WHAT TO DO =>
Reproduce the full listing without a single change.
── PROVIDED MATERIAL ──
(** * airflow/api_connexion/endpoints/config_endpoint.py

    A shallow embedding of the configuration endpoint of the Airflow REST
    API (handlers [get_config] and [get_value], with the renderers they
    share), and the properties of its specification proved or refuted
    on that embedding.

    Conventions.
    - A Python [str] is a [string], its characters being code points
      below 256 (Latin-1); [str.lower] acts on them as Python does: on the
      letters A-Z and on the capital letters of Latin-1.  Strings with a
      code point above 255 are outside the development.
    - A Python [dict] is an association list in insertion order
      (module [PyDict]): the order of [items()] is what the text and JSON
      renderings show.
    - The process-wide [conf] object, the flask [request] and the
      [Response] are records; a handler is a computation that reads the
      store, logs every access to it and ends in a response or in a raised
      exception. *)

From Stdlib Require Import String Ascii.
From stdpp Require Import base list strings gmap.

(** ** Strings *)

(** [LINE_SEP = "\n"] (line 30). *)
Definition LINE_SEP : string := String (ascii_of_nat 10) EmptyString.

(** [c.lower()] for one character below 256.  The capital letters there
    are A-Z (65-90) and, in Latin-1, 192-214 and 216-222; each has its
    small letter 32 places further.  The multiplication sign (215), the
    sharp s (223) and every other character are left as they are. *)
Definition lower_char (c : ascii) : ascii :=
  let n := nat_of_ascii c in
  if (65 <=? n)%nat && (n <=? 90)%nat
     || (192 <=? n)%nat && (n <=? 214)%nat
     || (216 <=? n)%nat && (n <=? 222)%nat
  then ascii_of_nat (n + 32) else c.

(** [s.lower()]. *)
Fixpoint lower (s : string) : string :=
  match s with
  | EmptyString => EmptyString
  | String c s' => String (lower_char c) (lower s')
  end.

(** [sep.join(parts)]. *)
Definition join (sep : string) (parts : list string) : string :=
  String.concat sep parts.

(** Truth value of a string: [bool(s)] is false for the empty string only. *)
Definition truthy (s : string) : bool :=
  match s with
  | EmptyString => false
  | String _ _ => true
  end.

(** ** Python dictionaries, in insertion order *)

Module PyDict.
Section Dict.
Context {V : Type}.

Definition t := list (string * V).

(** [d[k]]; [None] stands for [KeyError]. *)
Fixpoint get (d : t) (k : string) : option V :=
  match d with
  | [] => None
  | (k', v) :: d' => if String.eqb k k' then Some v else get d' k
  end.

(** [k in d]. *)
Definition contains (d : t) (k : string) : bool :=
  match get d k with Some _ => true | None => false end.

(** [d.clear()]. *)
Definition clear (d : t) : t := [].

(** [d[k] = v]: an existing key keeps its place, a new key goes last. *)
Fixpoint set (d : t) (k : string) (v : V) : t :=
  match d with
  | [] => [(k, v)]
  | (k', v') :: d' =>
      if String.eqb k k' then (k', v) :: d' else (k', v') :: set d' k v
  end.

(** [d.items()] and [d.keys()]. *)
Definition items (d : t) : list (string * V) := d.
Definition keys (d : t) : list string := d.*1.
End Dict.
Arguments t : clear implicits.
End PyDict.

(** ** Data model *)

(** Modelled from the spec: the named tuples [Config], [ConfigSection] and
    [ConfigOption] of schemas/config_schema.py, which is not part of the
    sources at hand.  A snapshot is an ordered sequence of sections; a
    section has a name and an ordered sequence of options; an option has
    a key and a value, both strings.  These are the fields that lines
    35-61 construct and read. *)

Record ConfigOption := { key : string; value : string }.
Record ConfigSection := { name : string; options : list ConfigOption }.
Record Config := { sections : list ConfigSection }.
───
YOUR SOLUTION =>
(** * airflow/api_connexion/endpoints/config_endpoint.py

    A shallow embedding of the configuration endpoint of the Airflow REST
    API (handlers [get_config] and [get_value], with the renderers they
    share), and the properties of its specification proved or refuted
    on that embedding.

    Conventions.
    - A Python [str] is a [string], its characters being code points
      below 256 (Latin-1); [str.lower] acts on them as Python does: on the
      letters A-Z and on the capital letters of Latin-1.  Strings with a
      code point above 255 are outside the development.
    - A Python [dict] is an association list in insertion order
      (module [PyDict]): the order of [items()] is what the text and JSON
      renderings show.
    - The process-wide [conf] object, the flask [request] and the
      [Response] are records; a handler is a computation that reads the
      store, logs every access to it and ends in a response or in a raised
      exception. *)

From Stdlib Require Import String Ascii.
From stdpp Require Import base list strings gmap.

(** ** Strings *)

(** [LINE_SEP = "\n"] (line 30). *)
Definition LINE_SEP : string := String (ascii_of_nat 10) EmptyString.

(** [c.lower()] for one character below 256.  The capital letters there
    are A-Z (65-90) and, in Latin-1, 192-214 and 216-222; each has its
    small letter 32 places further.  The multiplication sign (215), the
    sharp s (223) and every other character are left as they are. *)
Definition lower_char (c : ascii) : ascii :=
  let n := nat_of_ascii c in
  if (65 <=? n)%nat && (n <=? 90)%nat
     || (192 <=? n)%nat && (n <=? 214)%nat
     || (216 <=? n)%nat && (n <=? 222)%nat
  then ascii_of_nat (n + 32) else c.

(** [s.lower()]. *)
Fixpoint lower (s : string) : string :=
  match s with
  | EmptyString => EmptyString
  | String c s' => String (lower_char c) (lower s')
  end.

(** [sep.join(parts)]. *)
Definition join (sep : string) (parts : list string) : string :=
  String.concat sep parts.

(** Truth value of a string: [bool(s)] is false for the empty string only. *)
Definition truthy (s : string) : bool :=
  match s with
  | EmptyString => false
  | String _ _ => true
  end.

(** ** Python dictionaries, in insertion order *)

Module PyDict.
Section Dict.
Context {V : Type}.

Definition t := list (string * V).

(** [d[k]]; [None] stands for [KeyError]. *)
Fixpoint get (d : t) (k : string) : option V :=
  match d with
  | [] => None
  | (k', v) :: d' => if String.eqb k k' then Some v else get d' k
  end.

(** [k in d]. *)
Definition contains (d : t) (k : string) : bool :=
  match get d k with Some _ => true | None => false end.

(** [d.clear()]. *)
Definition clear (d : t) : t := [].

(** [d[k] = v]: an existing key keeps its place, a new key goes last. *)
Fixpoint set (d : t) (k : string) (v : V) : t :=
  match d with
  | [] => [(k, v)]
  | (k', v') :: d' =>
      if String.eqb k k' then (k', v) :: d' else (k', v') :: set d' k v
  end.

(** [d.items()] and [d.keys()]. *)
Definition items (d : t) : list (string * V) := d.
Definition keys (d : t) : list string := d.*1.
End Dict.
Arguments t : clear implicits.
End PyDict.

(** ** Data model *)

(** Modelled from the spec: the named tuples [Config], [ConfigSection] and
    [ConfigOption] of schemas/config_schema.py, which is not part of the
    sources at hand.  A snapshot is an ordered sequence of sections; a
    section has a name and an ordered sequence of options; an option has
    a key and a value, both strings.  These are the fields that lines
    35-61 construct and read. *)

Record ConfigOption := { key : string; value : string }.
Record ConfigSection := { name : string; options : list ConfigOption }.
Record Config := { sections : list ConfigSection }.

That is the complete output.